▶ WHAT THIS TASK INVOLVES:
All that should come back is the lines of the data below from the one containing "(* ===== verification/Backup.v ===== *)" to the one containing "From S2P Require Import Prelude Status Sodium Schema State Files", inclusive, exactly as they stand.

Stored data entries
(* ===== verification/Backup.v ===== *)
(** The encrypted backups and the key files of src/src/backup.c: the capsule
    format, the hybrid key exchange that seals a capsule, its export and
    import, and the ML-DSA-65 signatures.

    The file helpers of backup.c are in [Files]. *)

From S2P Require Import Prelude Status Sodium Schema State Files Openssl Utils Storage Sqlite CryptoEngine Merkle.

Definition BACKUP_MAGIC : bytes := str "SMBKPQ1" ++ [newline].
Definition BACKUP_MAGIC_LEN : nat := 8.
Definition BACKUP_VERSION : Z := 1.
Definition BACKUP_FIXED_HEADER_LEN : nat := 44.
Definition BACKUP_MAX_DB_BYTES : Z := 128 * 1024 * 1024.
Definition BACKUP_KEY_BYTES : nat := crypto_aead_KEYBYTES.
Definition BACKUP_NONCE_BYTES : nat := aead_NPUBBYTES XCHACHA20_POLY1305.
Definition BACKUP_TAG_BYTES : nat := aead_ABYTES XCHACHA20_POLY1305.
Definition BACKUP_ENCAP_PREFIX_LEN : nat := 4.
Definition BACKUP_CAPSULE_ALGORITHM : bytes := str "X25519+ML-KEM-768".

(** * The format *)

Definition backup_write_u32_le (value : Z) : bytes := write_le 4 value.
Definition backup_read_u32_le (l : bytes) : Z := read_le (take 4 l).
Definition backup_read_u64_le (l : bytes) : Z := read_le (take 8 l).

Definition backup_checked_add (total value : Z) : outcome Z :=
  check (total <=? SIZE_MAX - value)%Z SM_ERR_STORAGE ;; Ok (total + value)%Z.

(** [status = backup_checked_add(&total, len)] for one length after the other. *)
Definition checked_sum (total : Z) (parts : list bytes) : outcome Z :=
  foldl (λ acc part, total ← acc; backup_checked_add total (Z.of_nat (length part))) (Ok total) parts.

--

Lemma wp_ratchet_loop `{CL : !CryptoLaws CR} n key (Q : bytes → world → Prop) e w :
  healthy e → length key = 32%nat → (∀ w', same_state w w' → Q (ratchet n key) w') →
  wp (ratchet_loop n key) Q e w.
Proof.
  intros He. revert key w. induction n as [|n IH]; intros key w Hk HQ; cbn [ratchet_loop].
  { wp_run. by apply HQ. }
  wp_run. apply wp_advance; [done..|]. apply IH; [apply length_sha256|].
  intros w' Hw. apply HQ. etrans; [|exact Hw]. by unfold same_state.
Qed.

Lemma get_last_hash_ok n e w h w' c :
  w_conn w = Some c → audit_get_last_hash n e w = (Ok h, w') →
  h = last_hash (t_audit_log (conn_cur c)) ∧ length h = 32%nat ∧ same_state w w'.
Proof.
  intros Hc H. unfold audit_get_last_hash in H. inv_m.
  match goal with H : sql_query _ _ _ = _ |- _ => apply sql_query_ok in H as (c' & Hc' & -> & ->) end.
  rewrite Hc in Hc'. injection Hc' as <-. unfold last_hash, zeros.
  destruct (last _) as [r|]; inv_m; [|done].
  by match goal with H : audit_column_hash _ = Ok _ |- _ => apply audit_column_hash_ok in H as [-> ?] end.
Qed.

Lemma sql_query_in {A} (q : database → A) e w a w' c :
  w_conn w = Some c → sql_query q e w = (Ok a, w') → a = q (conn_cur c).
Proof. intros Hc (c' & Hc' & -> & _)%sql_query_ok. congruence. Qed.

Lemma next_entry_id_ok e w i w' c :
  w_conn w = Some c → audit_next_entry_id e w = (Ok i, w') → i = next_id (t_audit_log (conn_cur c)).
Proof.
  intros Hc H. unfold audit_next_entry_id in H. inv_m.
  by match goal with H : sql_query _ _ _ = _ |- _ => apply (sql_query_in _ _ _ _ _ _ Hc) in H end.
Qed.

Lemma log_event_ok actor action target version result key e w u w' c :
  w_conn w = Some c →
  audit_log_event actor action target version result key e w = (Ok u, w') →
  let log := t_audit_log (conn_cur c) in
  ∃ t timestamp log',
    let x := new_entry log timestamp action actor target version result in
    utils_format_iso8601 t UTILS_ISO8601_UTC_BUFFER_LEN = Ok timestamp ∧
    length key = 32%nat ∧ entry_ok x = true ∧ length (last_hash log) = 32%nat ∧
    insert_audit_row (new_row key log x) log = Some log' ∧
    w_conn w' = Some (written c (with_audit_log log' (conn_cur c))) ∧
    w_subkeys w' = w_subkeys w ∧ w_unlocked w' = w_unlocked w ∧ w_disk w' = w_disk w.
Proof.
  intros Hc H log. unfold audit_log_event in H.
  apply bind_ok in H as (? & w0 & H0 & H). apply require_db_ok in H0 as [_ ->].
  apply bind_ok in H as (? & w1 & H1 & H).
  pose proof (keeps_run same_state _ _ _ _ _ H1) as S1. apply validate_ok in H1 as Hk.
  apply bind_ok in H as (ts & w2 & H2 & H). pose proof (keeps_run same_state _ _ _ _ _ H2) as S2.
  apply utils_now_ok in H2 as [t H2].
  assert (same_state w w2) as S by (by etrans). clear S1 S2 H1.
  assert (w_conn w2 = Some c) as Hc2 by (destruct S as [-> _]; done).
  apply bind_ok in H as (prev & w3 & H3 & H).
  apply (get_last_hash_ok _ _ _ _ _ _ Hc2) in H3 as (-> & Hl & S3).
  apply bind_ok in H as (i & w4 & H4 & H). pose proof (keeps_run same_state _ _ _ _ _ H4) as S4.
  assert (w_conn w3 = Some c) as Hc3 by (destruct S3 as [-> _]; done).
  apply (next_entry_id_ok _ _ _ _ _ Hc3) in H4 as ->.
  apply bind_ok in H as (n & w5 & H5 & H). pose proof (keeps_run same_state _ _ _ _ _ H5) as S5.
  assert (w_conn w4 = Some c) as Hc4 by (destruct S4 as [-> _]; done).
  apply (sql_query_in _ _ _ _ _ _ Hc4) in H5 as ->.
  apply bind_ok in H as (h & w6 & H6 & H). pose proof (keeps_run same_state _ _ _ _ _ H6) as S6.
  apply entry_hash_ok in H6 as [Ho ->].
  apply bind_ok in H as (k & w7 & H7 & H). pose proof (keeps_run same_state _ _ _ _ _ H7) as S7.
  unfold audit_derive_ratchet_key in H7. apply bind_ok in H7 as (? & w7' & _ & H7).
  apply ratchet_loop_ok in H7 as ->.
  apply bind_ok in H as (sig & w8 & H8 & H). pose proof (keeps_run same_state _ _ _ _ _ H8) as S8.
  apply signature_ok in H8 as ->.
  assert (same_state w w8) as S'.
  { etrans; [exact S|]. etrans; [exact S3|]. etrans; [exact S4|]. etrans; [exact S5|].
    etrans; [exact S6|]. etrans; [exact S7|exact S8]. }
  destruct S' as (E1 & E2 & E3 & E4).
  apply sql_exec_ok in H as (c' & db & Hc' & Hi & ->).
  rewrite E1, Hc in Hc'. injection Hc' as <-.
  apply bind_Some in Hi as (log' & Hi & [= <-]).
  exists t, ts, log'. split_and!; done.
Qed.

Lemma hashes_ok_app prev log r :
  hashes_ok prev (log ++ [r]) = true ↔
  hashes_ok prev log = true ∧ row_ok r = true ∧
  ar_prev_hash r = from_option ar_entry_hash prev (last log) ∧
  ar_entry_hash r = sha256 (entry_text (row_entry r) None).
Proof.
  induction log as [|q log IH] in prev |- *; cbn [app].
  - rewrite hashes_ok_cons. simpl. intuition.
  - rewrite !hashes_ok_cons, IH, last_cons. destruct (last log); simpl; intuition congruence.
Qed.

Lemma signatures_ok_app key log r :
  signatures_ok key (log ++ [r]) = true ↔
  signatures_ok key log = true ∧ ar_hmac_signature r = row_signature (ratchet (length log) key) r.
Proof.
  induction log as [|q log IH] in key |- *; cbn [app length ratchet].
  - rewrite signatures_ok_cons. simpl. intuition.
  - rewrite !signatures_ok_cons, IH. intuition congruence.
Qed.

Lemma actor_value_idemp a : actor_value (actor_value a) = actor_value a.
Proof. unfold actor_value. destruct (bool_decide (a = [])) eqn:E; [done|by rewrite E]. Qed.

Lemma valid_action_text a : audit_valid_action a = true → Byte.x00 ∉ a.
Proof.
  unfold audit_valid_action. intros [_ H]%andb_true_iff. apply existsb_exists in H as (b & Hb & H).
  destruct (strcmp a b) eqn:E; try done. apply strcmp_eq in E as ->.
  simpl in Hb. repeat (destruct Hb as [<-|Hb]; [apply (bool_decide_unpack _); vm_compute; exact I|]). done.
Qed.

==

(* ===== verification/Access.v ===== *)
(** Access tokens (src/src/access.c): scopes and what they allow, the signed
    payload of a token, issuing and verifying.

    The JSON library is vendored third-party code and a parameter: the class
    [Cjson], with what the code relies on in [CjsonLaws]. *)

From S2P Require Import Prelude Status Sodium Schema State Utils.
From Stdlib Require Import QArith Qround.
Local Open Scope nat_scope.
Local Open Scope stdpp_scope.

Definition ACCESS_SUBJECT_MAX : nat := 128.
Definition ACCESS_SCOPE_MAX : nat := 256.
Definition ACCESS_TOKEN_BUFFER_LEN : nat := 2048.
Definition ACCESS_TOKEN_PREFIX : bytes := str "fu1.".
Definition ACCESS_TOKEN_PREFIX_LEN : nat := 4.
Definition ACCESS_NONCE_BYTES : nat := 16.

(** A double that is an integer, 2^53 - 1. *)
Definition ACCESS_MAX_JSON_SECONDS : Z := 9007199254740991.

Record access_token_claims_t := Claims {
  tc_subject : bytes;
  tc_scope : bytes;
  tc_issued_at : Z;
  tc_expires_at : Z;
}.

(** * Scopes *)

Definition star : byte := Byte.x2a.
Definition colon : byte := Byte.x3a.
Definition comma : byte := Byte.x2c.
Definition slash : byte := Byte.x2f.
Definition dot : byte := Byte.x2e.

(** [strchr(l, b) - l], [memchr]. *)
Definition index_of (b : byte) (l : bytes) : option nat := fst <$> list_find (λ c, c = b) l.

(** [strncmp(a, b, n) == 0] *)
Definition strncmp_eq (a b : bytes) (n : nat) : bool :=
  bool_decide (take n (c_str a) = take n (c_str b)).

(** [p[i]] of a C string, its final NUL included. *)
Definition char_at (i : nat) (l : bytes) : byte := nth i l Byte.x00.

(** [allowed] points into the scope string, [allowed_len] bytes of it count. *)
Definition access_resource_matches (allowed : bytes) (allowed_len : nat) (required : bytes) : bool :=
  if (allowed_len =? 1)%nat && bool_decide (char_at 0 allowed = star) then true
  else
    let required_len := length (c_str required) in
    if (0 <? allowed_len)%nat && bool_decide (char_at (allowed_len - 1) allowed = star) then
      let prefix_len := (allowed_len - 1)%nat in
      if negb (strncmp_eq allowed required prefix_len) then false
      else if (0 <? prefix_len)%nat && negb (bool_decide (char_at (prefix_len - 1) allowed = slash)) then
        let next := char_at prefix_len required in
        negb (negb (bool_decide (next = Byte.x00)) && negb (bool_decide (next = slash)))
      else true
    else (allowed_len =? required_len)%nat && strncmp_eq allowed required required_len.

▶ SOLUTION TO THIS PROBLEM:
(* ===== verification/Backup.v ===== *)
(** The encrypted backups and the key files of src/src/backup.c: the capsule
    format, the hybrid key exchange that seals a capsule, its export and
    import, and the ML-DSA-65 signatures.

    The file helpers of backup.c are in [Files]. *)

From S2P Require Import Prelude Status Sodium Schema State Files Openssl Utils Storage Sqlite CryptoEngine Merkle.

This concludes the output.